Problem details
Set out exactly every line of the entries below, starting at the line that holds "Ha. by left." and stopping after the line that holds "apply unlinked_eq in Hu as (_".
BEGIN Records for processing
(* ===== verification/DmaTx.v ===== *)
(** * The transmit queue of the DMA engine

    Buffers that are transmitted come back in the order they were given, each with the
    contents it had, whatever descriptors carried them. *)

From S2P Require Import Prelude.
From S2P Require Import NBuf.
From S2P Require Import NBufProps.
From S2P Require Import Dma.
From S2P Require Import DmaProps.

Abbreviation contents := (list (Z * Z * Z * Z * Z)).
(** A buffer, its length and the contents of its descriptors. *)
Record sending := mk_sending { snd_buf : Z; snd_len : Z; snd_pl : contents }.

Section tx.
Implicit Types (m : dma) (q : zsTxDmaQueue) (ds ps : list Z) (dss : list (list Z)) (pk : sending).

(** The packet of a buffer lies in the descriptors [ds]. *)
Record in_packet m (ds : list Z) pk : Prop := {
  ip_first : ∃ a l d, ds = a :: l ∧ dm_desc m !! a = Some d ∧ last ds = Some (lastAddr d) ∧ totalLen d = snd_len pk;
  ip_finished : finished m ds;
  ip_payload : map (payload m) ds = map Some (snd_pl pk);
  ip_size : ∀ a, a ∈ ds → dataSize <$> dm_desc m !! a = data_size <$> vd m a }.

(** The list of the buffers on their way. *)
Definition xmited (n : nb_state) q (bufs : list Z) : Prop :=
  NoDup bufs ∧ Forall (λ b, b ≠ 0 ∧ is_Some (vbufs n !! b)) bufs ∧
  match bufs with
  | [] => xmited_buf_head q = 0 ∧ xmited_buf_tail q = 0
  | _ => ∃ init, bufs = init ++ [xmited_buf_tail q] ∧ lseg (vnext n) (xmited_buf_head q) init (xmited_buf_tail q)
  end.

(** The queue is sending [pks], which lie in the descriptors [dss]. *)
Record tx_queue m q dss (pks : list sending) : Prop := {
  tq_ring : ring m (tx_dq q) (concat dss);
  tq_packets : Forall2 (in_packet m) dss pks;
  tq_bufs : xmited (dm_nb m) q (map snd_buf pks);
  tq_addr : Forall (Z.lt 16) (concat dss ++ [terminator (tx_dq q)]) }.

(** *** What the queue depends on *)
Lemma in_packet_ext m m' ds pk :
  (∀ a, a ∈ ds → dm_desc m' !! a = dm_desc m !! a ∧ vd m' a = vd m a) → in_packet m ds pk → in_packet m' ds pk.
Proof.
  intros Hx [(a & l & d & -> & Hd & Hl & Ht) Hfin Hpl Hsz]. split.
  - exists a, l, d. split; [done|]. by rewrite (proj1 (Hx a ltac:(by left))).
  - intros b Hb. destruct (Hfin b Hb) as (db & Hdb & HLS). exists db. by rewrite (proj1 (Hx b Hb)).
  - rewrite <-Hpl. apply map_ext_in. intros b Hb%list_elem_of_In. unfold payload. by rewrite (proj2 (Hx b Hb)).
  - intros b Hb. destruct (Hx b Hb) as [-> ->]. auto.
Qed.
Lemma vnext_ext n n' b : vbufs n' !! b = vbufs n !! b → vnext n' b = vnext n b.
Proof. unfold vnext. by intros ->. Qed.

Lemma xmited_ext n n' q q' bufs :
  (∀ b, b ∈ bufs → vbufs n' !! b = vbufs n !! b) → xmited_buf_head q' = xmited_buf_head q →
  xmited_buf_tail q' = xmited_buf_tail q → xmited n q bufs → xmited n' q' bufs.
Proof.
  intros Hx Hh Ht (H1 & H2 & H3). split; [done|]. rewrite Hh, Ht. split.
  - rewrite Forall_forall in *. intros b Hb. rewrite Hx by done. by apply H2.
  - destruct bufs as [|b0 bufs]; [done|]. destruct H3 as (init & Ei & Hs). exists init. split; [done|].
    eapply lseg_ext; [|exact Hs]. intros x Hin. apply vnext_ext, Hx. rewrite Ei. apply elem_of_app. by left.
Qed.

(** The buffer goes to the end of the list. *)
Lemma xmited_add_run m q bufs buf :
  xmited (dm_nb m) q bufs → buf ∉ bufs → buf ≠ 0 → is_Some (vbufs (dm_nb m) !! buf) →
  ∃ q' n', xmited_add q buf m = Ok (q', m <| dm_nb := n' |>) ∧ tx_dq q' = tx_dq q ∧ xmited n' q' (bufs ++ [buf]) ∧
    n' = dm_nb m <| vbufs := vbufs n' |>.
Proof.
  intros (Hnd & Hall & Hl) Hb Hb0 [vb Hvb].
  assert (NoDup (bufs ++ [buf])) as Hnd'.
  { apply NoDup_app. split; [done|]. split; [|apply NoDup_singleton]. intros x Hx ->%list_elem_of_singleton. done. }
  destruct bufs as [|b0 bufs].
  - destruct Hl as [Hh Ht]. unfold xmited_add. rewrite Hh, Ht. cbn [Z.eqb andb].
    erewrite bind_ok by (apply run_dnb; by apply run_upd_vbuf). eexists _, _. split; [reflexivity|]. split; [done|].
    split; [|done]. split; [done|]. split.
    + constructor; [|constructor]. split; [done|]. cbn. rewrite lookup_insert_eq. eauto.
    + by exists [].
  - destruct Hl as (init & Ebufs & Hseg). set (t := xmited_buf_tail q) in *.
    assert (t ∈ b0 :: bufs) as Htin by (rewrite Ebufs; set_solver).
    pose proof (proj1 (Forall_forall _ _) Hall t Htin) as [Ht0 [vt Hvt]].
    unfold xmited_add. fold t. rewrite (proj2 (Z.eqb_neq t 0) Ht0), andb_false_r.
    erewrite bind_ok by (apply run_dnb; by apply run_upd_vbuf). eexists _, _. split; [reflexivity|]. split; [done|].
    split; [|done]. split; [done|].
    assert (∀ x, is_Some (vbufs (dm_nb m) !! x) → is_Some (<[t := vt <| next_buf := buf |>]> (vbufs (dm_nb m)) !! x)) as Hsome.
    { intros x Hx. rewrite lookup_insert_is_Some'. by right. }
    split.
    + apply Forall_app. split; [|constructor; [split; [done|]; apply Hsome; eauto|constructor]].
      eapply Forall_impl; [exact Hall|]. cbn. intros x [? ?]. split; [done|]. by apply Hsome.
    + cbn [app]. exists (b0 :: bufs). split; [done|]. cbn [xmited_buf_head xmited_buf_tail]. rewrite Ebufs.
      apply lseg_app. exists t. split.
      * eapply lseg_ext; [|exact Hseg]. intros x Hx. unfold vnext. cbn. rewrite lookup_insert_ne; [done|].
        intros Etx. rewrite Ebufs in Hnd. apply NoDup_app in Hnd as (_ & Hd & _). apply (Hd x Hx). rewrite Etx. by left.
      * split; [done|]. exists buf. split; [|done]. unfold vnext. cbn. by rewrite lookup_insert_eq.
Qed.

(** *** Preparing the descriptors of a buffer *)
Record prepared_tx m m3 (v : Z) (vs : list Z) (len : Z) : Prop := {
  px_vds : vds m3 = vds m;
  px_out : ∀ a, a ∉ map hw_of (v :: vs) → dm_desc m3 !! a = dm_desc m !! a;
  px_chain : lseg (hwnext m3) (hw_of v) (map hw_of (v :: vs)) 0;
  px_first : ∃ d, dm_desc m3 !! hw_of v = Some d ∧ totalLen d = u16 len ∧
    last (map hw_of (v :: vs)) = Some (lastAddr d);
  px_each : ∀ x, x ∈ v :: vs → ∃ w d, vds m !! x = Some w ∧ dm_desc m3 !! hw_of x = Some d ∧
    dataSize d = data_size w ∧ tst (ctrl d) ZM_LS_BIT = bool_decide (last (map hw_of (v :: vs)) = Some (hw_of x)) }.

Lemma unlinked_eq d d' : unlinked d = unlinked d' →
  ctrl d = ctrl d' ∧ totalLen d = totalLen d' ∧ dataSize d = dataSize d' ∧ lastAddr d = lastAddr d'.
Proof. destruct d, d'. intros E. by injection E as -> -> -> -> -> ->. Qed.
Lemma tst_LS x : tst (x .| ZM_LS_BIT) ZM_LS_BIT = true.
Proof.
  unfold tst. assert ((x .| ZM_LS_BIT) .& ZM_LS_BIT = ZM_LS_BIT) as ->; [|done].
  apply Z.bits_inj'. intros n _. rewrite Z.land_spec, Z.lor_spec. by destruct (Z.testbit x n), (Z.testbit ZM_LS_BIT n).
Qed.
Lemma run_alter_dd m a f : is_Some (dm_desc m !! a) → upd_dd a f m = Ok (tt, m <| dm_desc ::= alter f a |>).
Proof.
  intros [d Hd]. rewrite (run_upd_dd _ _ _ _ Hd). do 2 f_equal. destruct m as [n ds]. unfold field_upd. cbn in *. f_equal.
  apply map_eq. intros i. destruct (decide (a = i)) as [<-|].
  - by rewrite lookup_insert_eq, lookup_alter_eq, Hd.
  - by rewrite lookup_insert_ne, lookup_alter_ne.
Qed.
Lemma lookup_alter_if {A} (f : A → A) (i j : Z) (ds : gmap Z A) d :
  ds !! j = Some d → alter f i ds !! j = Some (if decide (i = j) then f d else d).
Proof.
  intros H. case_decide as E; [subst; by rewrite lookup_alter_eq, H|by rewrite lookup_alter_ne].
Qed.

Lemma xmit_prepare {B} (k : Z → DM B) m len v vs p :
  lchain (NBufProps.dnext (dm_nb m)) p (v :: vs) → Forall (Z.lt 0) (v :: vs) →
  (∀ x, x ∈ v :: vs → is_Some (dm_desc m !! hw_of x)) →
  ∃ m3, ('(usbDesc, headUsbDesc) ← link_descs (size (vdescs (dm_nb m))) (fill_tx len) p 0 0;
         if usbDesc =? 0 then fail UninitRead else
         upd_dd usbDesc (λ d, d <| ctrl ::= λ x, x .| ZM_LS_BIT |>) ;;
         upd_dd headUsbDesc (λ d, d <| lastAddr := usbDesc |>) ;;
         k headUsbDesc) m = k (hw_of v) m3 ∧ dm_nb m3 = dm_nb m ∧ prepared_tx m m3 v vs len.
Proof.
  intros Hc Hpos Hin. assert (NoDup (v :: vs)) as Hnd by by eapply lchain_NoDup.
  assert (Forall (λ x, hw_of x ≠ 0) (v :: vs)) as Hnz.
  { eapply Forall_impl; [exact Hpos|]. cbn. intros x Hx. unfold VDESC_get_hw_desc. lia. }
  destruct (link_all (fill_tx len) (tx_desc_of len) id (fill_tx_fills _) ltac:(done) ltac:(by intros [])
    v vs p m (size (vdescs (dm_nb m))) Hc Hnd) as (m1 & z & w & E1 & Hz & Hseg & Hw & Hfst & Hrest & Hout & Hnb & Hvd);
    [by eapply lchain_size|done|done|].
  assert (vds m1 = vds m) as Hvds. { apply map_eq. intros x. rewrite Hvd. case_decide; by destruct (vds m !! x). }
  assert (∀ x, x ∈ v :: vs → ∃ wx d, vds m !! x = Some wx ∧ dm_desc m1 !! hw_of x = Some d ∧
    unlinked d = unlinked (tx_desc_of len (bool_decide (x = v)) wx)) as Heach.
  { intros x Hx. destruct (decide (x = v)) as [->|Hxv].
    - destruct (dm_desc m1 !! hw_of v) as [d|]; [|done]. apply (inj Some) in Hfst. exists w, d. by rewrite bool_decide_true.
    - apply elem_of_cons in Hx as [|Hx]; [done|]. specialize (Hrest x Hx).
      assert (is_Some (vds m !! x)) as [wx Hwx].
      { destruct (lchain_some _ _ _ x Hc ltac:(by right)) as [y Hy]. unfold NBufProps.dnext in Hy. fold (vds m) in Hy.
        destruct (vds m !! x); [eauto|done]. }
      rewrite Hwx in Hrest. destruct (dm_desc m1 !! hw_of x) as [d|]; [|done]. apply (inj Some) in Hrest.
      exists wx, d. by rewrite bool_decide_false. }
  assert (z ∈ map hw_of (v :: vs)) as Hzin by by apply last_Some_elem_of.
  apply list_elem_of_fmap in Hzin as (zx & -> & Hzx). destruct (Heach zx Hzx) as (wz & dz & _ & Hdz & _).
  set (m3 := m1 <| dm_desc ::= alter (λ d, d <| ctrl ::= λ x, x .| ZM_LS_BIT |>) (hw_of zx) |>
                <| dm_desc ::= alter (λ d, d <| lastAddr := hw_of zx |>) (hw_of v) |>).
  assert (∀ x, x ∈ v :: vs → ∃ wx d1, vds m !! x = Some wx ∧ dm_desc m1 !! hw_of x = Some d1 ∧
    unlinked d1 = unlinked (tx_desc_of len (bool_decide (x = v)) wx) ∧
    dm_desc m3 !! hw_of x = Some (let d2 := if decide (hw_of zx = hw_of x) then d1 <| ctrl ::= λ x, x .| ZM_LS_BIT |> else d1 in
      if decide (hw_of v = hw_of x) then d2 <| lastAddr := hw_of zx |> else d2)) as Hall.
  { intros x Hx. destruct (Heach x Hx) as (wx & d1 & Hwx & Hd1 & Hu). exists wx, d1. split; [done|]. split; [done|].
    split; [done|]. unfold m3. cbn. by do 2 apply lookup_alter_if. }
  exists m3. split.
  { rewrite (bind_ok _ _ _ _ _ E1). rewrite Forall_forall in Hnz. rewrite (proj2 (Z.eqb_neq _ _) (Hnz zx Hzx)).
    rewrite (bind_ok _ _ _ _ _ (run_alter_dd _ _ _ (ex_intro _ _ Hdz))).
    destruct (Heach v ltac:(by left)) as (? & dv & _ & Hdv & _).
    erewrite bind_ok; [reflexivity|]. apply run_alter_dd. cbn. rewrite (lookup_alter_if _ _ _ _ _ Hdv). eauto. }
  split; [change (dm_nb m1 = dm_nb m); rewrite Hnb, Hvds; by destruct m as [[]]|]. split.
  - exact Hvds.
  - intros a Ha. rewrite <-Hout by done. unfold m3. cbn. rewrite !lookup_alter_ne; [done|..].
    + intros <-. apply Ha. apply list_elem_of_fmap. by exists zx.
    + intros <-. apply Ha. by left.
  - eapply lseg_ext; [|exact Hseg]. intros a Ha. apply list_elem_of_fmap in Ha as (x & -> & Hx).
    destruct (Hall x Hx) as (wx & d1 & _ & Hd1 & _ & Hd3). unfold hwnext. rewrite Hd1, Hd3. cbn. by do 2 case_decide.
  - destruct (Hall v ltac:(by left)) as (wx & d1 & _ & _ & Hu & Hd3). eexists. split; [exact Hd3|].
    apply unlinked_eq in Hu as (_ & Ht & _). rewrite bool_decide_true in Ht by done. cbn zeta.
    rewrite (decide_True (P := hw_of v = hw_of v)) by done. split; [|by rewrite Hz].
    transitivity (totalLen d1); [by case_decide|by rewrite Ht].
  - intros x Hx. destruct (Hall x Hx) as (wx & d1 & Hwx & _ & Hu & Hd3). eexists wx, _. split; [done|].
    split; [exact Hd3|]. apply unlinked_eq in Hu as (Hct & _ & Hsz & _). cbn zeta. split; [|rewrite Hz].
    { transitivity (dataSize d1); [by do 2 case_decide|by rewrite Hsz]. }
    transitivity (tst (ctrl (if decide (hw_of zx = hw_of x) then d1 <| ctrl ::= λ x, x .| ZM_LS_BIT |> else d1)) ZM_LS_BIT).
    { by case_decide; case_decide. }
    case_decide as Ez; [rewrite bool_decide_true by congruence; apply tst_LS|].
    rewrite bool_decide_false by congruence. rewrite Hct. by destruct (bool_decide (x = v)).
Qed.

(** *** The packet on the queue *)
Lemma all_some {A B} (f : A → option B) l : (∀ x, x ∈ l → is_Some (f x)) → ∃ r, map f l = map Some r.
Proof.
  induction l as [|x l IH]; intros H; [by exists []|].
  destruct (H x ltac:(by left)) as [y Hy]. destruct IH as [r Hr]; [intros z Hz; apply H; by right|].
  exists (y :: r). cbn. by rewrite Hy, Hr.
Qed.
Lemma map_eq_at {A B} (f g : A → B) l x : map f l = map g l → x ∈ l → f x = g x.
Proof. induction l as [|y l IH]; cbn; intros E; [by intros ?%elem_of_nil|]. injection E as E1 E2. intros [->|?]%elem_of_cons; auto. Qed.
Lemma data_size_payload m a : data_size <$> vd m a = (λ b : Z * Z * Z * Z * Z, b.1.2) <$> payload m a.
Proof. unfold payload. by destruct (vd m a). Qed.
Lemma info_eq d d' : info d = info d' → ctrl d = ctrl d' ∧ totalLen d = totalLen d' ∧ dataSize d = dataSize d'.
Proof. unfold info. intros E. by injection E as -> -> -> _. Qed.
END Records for processing
Written solution
    + intros <-. apply Ha. by left.
  - eapply lseg_ext; [|exact Hseg]. intros a Ha. apply list_elem_of_fmap in Ha as (x & -> & Hx).
    destruct (Hall x Hx) as (wx & d1 & _ & Hd1 & _ & Hd3). unfold hwnext. rewrite Hd1, Hd3. cbn. by do 2 case_decide.
  - destruct (Hall v ltac:(by left)) as (wx & d1 & _ & _ & Hu & Hd3). eexists. split; [exact Hd3|].
    apply unlinked_eq in Hu as (_ & Ht & _). rewrite bool_decide_true in Ht by done. cbn zeta.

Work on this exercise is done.